### Aim of the task
Starting at the first line of the entries below, output every line exactly, up to and including the line with "reads fmp' 2 CL_FREE /\".

### Source material
Lemma fat_alloc_cluster_first_free_witness :
  let fmp := demo16 chain78 [] in
  exists fmp' fmp'',
    fat_alloc_cluster 22 8 fmp = (Ok 2, fmp') /\
    blk_data (dev fmp') = blk_data (dev fmp) /\
    reads fmp' 2 CL_FREE /\
    fat_alloc_cluster 22 8 fmp' = (Ok 2, fmp'').
Proof.
  cbv zeta.
  assert (Hs : 0 <= (if 8 =? 0 then free_scan (demo16 chain78 []) else 8)
               <= 65535) by (cbn; lia).
  assert (Hscan : scan_finds (fun k => reads (demo16 chain78 []) k CL_FREE)
                    (last_cluster (demo16 chain78 []))
                    (if 8 =? 0 then free_scan (demo16 chain78 []) else 8) 2).
  { split; [vm_compute; reflexivity|]. right.
    unfold CL_FIRST. cbn [last_cluster demo16 Z.eqb].
    split; [lia|]. split; [lia|]. split.
    - intros k Hk1 Hk2. assert (E : k = 9) by lia. subst k.
      vm_compute. discriminate.
    - intros k Hk. lia. }
  assert (Hfuel : (Z.to_nat (2 * last_cluster (demo16 chain78 []) + 2) <= 22)%nat)
    by (cbn; lia).
  exact (fat_alloc_cluster_first_free (demo16 chain78 []) 8 2 22
           (good_demo16 chain78) Hs Hscan Hfuel).
Defined.

(** From [cl] up to [scan_start] with every entry on the way in use, the
    scan meets [scan_start] and gives up. *)
Lemma fat_alloc_scan_exhausts fuel : forall fmp scan_start cl,
  good fmp -> 0 <= cl <= scan_start -> scan_start < last_cluster fmp ->
  (forall k, cl <= k < scan_start -> fat_entry fmp k <> CL_FREE) ->
  (Z.to_nat (scan_start - cl) <= fuel)%nat ->
  exists fmp',
    fat_alloc_scan fuel scan_start cl fmp = (Err ENOSPC, fmp') /\
    same_disk fmp fmp'.
Proof.
  assert (Hrefl : forall fmp, same_disk fmp fmp)
    by (intros fmp; split; [apply same_geometry_refl|split; reflexivity]).
  induction fuel as [|fuel IH]; intros fmp s cl Hg Hcl Hs Hused Hfuel;
    cbn [fat_alloc_scan]; destruct (Z.eqb_spec cl s) as [|Hne];
    try (exists fmp; split; [reflexivity|apply Hrefl]); [lia|].
  destruct (fat_next_cluster_good fmp cl Hg) as (fmp1 & Hn & Hsd & Hg1).
  unfold bind. rewrite Hn.
  destruct (Z.eqb_spec (fat_entry fmp cl) CL_FREE) as [E|_];
    [exfalso; apply (Hused cl); [lia|exact E]|].
  destruct (same_disk_flags _ _ Hsd) as (_ & _ & _ & _ & L & _).
  pose proof Hg as (Hk & _ & _ & Hb). pose proof (fat_mask_bound fmp Hk).
  rewrite L, u32_small by lia.
  destruct (Z.leb_spec (last_cluster fmp) (cl + 1)) as [|_]; [lia|].
  destruct (IH fmp1 s (cl + 1) Hg1) as (fmp' & Ha & Hsd'); try lia.
  - intros k Hk'. rewrite (same_disk_entry _ _ _ Hsd). apply Hused. lia.
  - exists fmp'. split; [exact Ha|]. eapply same_disk_trans; eassumption.
Qed.

(** When no candidate of the scan is free, [fat_alloc_cluster] returns
    [ENOSPC] after it has come round to its start, having written
    nothing.  The entry of [scan_start] itself is not among the
    candidates: the result is [ENOSPC] whether that cluster is free or
    not. *)
Theorem fat_alloc_cluster_no_space (fmp : fatfsmount) (scan_start : Z)
        (fuel : nat) :
  good fmp ->
  valid_cluster fmp (if scan_start =? 0 then free_scan fmp else scan_start) ->
  (forall k,
     k <> (if scan_start =? 0 then free_scan fmp else scan_start) ->
     valid_cluster fmp k \/
     k = (if scan_start =? 0 then free_scan fmp else scan_start) + 1 ->
     ~ reads fmp k CL_FREE) ->
  (Z.to_nat (last_cluster fmp) <= fuel)%nat ->
  exists fmp',
    fat_alloc_cluster fuel scan_start fmp = (Err ENOSPC, fmp') /\
    blk_data (dev fmp') = blk_data (dev fmp).
Proof.
  intros Hg Hs Hused Hfuel.
  unfold fat_alloc_cluster.
  set (s := if scan_start =? 0 then free_scan fmp else scan_start) in *.
  pose proof Hg as (Hk & _ & _ & Hb). pose proof (fat_mask_bound fmp Hk).
  unfold valid_cluster, CL_FIRST in Hs.
  assert (Hused' : forall k, k <> s -> valid_cluster fmp k \/ k = s + 1 ->
                             fat_entry fmp k <> CL_FREE).
  { intros k Hne Hv E. apply (Hused k Hne Hv). apply reads_entry; assumption. }
  rewrite u32_small by lia.
  destruct (fat_alloc_scan_wraps (Z.to_nat (last_cluster fmp - (s + 1)))
              fmp s (s + 1) Hg)
    as (fmp1 & steps & Hsd & Hg1 & Hst & Hrun); try lia.
  { intros k Hk1 Hk2. apply Hused'; [lia|].
    unfold valid_cluster, CL_FIRST. lia. }
  destruct (same_disk_flags _ _ Hsd) as (_ & _ & _ & _ & L & _).
  destruct (fat_alloc_scan_exhausts (fuel - steps) fmp1 s CL_FIRST Hg1)
    as (fmp' & Ha & Hsd'); unfold CL_FIRST; try lia.
  { intros k Hk'. rewrite (same_disk_entry _ _ _ Hsd).
    apply Hused'; [lia|]. left. unfold valid_cluster, CL_FIRST. lia. }
  exists fmp'. split.
  - replace fuel with (steps + (fuel - steps))%nat by lia.
    rewrite Hrun. exact Ha.
  - destruct Hsd as (_ & D & _), Hsd' as (_ & D' & _). congruence.
Qed.

Lemma fat_alloc_cluster_no_space_witness :
  let fmp := demo16 [65528; 65535; 0; 7; 65535; 65535; 65535; 65535; 9; 65535;
                     65535] [] in
  reads fmp (free_scan fmp) CL_FREE /\
  exists fmp',
    fat_alloc_cluster 10 0 fmp = (Err ENOSPC, fmp') /\
    blk_data (dev fmp') = blk_data (dev fmp).
Proof.
  cbv zeta.
  set (fat := [65528; 65535; 0; 7; 65535; 65535; 65535; 65535; 9; 65535; 65535]).
  split; [vm_compute; reflexivity|].
  assert (Hs : valid_cluster (demo16 fat [])
                 (if 0 =? 0 then free_scan (demo16 fat []) else 0))
    by (unfold valid_cluster, CL_FIRST; cbn; lia).
  assert (Hused : forall k,
             k <> (if 0 =? 0 then free_scan (demo16 fat []) else 0) ->
             valid_cluster (demo16 fat []) k \/
             k = (if 0 =? 0 then free_scan (demo16 fat []) else 0) + 1 ->
             ~ reads (demo16 fat []) k CL_FREE).
  { unfold valid_cluster, CL_FIRST. cbn [Z.eqb free_scan last_cluster demo16].
    intros k Hne Hv.
    assert (E : k = 3 \/ k = 4 \/ k = 5 \/ k = 6 \/ k = 7 \/ k = 8 \/ k = 9)
      by lia.
    destruct E as [->|[->|[->|[->|[->|[->| ->]]]]]]; vm_compute; discriminate. }
  assert (Hfuel : (Z.to_nat (last_cluster (demo16 fat [])) <= 10)%nat)
    by (cbn; lia).
  exact (fat_alloc_cluster_no_space (demo16 fat []) 0 10
           (good_demo16 fat) Hs Hused Hfuel).
Defined.

Lemma fat_alloc_scan_loops fuel : forall fmp scan_start cl,
  good fmp -> CL_FIRST < last_cluster fmp ->
  0 <= scan_start <= 65535 -> ~ valid_cluster fmp scan_start ->
  valid_cluster fmp cl \/ cl = scan_start + 1 ->
  (forall k, valid_cluster fmp k \/ k = scan_start + 1 ->
             fat_entry fmp k <> CL_FREE) ->
  fst (fat_alloc_scan fuel scan_start cl fmp) = OutOfFuel.
Proof.
  induction fuel as [|fuel IH]; intros fmp s cl Hg Hl Hs Hns Hcl Hused;
    cbn [fat_alloc_scan]; destruct (Z.eqb_spec cl s) as [E|Hne];
    try (exfalso; destruct Hcl as [Hv|Hv]; [subst; contradiction|lia]);
    [reflexivity|].
  destruct (fat_next_cluster_good fmp cl Hg) as (fmp1 & Hn & Hsd & Hg1).
  unfold bind. rewrite Hn.
  destruct (Z.eqb_spec (fat_entry fmp cl) CL_FREE) as [E|_];
    [exfalso; exact (Hused cl Hcl E)|].
  destruct (same_disk_flags _ _ Hsd) as (_ & _ & _ & _ & L & _).
  pose proof Hg as (Hk & _ & _ & Hb). pose proof (fat_mask_bound fmp Hk).
  assert (Hv : forall k, valid_cluster fmp1 k <-> valid_cluster fmp k)
    by (intros k; unfold valid_cluster; rewrite L; tauto).
  assert (Hl1 : CL_FIRST < last_cluster fmp1) by (rewrite L; assumption).
  assert (Hns1 : ~ valid_cluster fmp1 s) by (rewrite Hv; assumption).
  assert (Hused1 : forall k, valid_cluster fmp1 k \/ k = s + 1 ->
                             fat_entry fmp1 k <> CL_FREE).
  { intros k Hk'. rewrite (same_disk_entry _ _ _ Hsd). apply Hused.
    rewrite <- Hv. assumption. }
  assert (Hcl1 : valid_cluster fmp1
                   (if last_cluster fmp1 <=? u32 (cl + 1)
                    then CL_FIRST else u32 (cl + 1)) \/
                 (if last_cluster fmp1 <=? u32 (cl + 1)
                  then CL_FIRST else u32 (cl + 1)) = s + 1).
  { left. rewrite Hv, L. unfold valid_cluster, CL_FIRST in *.
    destruct (Z.leb_spec (last_cluster fmp) (u32 (cl + 1))) as [Hle|Hgt];
      [lia|].
    pose proof (u32_range (cl + 1)).
    assert (Hc : 1 <= cl <= 65536) by lia.
    rewrite u32_small in * by lia. lia. }
  exact (IH fmp1 s _ Hg1 Hl1 Hs Hns1 Hcl1 Hused1).
Qed.

(** A scan that starts outside the valid data clusters never meets its
    start again: the loop wraps from [last_cluster] to [CL_FIRST], and
    its exit test compares with [scan_start] only.  When no candidate is
    free, [fat_alloc_cluster] then does not return, neither [ENOSPC] nor
    anything else: whatever the fuel, the loop is still running when it
    is spent.  [fat_expand_dir] scans from an end-of-chain value, which
    is such a start. *)
Theorem fat_alloc_cluster_never_ends (fmp : fatfsmount) (scan_start : Z) :
  good fmp -> CL_FIRST < last_cluster fmp ->
  0 <= (if scan_start =? 0 then free_scan fmp else scan_start) <= 65535 ->
  ~ valid_cluster fmp (if scan_start =? 0 then free_scan fmp else scan_start) ->
  (forall k,
     valid_cluster fmp k \/
     k = (if scan_start =? 0 then free_scan fmp else scan_start) + 1 ->
     ~ reads fmp k CL_FREE) ->
  forall fuel, fst (fat_alloc_cluster fuel scan_start fmp) = OutOfFuel.
Proof.
  intros Hg Hl Hs Hns Hused fuel.
  unfold fat_alloc_cluster.
  set (s := if scan_start =? 0 then free_scan fmp else scan_start) in *.
  rewrite u32_small by lia.
  apply fat_alloc_scan_loops; try assumption.
  - right. reflexivity.
  - intros k Hk E. apply (Hused k Hk). apply reads_entry; assumption.
Qed.

Lemma fat_alloc_cluster_never_ends_witness :
  let fmp := demo16 [65528; 65535; 3; 65535; 65535; 65535; 65535; 65535; 65535;
                     65535] [] in
  fst (fat_alloc_cluster 1000 65535 fmp) = OutOfFuel.
Proof.
  cbv zeta.
  set (fat := [65528; 65535; 3; 65535; 65535; 65535; 65535; 65535; 65535; 65535]).
  assert (Hl : CL_FIRST < last_cluster (demo16 fat []))
    by (unfold CL_FIRST; cbn; lia).
  assert (Hs : 0 <= (if 65535 =? 0 then free_scan (demo16 fat []) else 65535)
               <= 65535) by (cbn; lia).
  assert (Hns : ~ valid_cluster (demo16 fat [])
                  (if 65535 =? 0 then free_scan (demo16 fat []) else 65535))
    by (unfold valid_cluster; cbn; lia).
  assert (Hused : forall k,
             valid_cluster (demo16 fat []) k \/
             k = (if 65535 =? 0 then free_scan (demo16 fat []) else 65535) + 1 ->
             ~ reads (demo16 fat []) k CL_FREE).
  { unfold valid_cluster, CL_FIRST. cbn [Z.eqb free_scan last_cluster demo16].
    intros k Hv.
    assert (E : k = 2 \/ k = 3 \/ k = 4 \/ k = 5 \/ k = 6 \/ k = 7 \/ k = 8 \/
                k = 9 \/ k = 65536) by lia.
    destruct E as [->|[->|[->|[->|[->|[->|[->|[->| ->]]]]]]]];
      vm_compute; discriminate. }
  exact (fat_alloc_cluster_never_ends (demo16 fat []) 65535
           (good_demo16 fat) Hl Hs Hns Hused 1000%nat).
Defined.

(** * Chains *)

Lemma reads_fun fmp c v w : reads fmp c v -> reads fmp c w -> v = w.
Proof. unfold reads. intros -> [= ->]. reflexivity. Qed.

Lemma chain_fun fmp : forall r1 r2 c,
  chain fmp c r1 -> chain fmp c r2 -> r1 = r2.
Proof.
  induction r1 as [|a r1 IH]; intros [|b r2] c; cbn [chain].
  - reflexivity.
  - intros (v & Hv & He) (Hb & Hlt & _).
    pose proof (reads_fun _ _ _ _ Hv Hb). lia.
  - intros (Ha & Hlt & _) (v & Hv & He).
    pose proof (reads_fun _ _ _ _ Hv Ha). lia.
  - intros (Ha & _ & H1) (Hb & _ & H2).
    pose proof (reads_fun _ _ _ _ Ha Hb) as <-.
    f_equal. apply (IH r2 a); assumption.
Qed.

Lemma chain_suffix fmp : forall l1 c x l2,
  chain fmp c (l1 ++ x :: l2) -> chain fmp x l2.
Proof.
  induction l1 as [|a l1 IH]; intros c x l2; cbn [app chain].
  - intros (_ & _ & H). exact H.
  - intros (_ & _ & H). apply (IH a). exact H.
Qed.

(** A chain that ends does not visit a cluster twice. *)
Lemma chain_not_in fmp c rest : chain fmp c rest -> ~ In c rest.
Proof.
  intros Hc Hin. destruct (in_split _ _ Hin) as (l1 & l2 & E).
  pose proof Hc as Hs. rewrite E in Hs. apply chain_suffix in Hs.
  pose proof (chain_fun _ _ _ _ Hc Hs) as E'.
  apply (f_equal (@length Z)) in E'. rewrite E in E' at 1.
  rewrite length_app in E'. cbn [length] in E'. lia.
Qed.

Lemma chain_nodup fmp : forall rest c, chain fmp c rest -> NoDup (c :: rest).
Proof.
  induction rest as [|a rest IH]; intros c Hc.
  - constructor; [intros []|constructor].
  - constructor; [apply (chain_not_in fmp); assumption|].
    apply IH. apply Hc.
Qed.

Lemma chain_tail_bound fmp : forall rest c x,
  good fmp -> chain fmp c rest -> In x rest -> 0 <= x < fat_eof fmp.
Proof.
  induction rest as [|a rest IH]; intros c x Hg Hc; [intros []|].
  destruct Hc as (Ha & Hlt & Hc). intros [<-|Hin].
  - apply reads_entry in Ha; [|assumption].
    destruct Hg as (Hk & _). pose proof (fat_entry_range fmp c Hk). lia.
  - apply (IH a); assumption.
Qed.

(** A chain is the same in two states that agree on its entries. *)
Lemma chain_ext a b : forall rest c,
  good a -> good b -> fat_eof b = fat_eof a ->
  (forall x, In x (c :: rest) -> fat_entry b x = fat_entry a x) ->
  chain a c rest -> chain b c rest.
Proof.
  induction rest as [|c' rest IH]; intros c Ha Hb E Hsame; cbn [chain].
  - intros (v & Hv & He). exists v. rewrite E. split; [|assumption].
    apply (reads_same a b); [assumption|assumption| |assumption].
    apply Hsame. left. reflexivity.
  - intros (Hv & Hlt & Hc). rewrite E. split; [|split; [assumption|]].
    + apply (reads_same a b); [assumption|assumption| |assumption].
      apply Hsame. left. reflexivity.
    + apply IH; try assumption. intros x Hx. apply Hsame. right. assumption.
Qed.

Lemma chain_same_disk a b c rest :
  good a -> same_disk a b -> chain a c rest -> chain b c rest.
Proof.
  intros Ha Hsd. apply chain_ext; [assumption| | |].
  - eapply good_same_disk; eassumption.
  - apply (same_disk_flags _ _ Hsd).
  - intros x _. apply same_disk_entry. assumption.
Qed.

Lemma same_disk_refl fmp : same_disk fmp fmp.
Proof. split; [apply same_geometry_refl|split; reflexivity]. Qed.

(** ** Seeking along a chain *)

Lemma read_only_fat_seek_steps n : forall c, read_only (fat_seek_steps n c).
Proof.
  induction n as [|n IH]; intros c; cbn [fat_seek_steps];
    [apply read_only_ret|].
  apply read_only_bind; [apply read_only_fat_next_cluster|].
  intros c' fmp. destruct (IS_EOFCL fmp c'); [apply no_write_refl|apply IH].
Qed.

### Finished exercise
Lemma fat_alloc_cluster_first_free_witness :
  let fmp := demo16 chain78 [] in
  exists fmp' fmp'',
    fat_alloc_cluster 22 8 fmp = (Ok 2, fmp') /\
    blk_data (dev fmp') = blk_data (dev fmp) /\
    reads fmp' 2 CL_FREE /\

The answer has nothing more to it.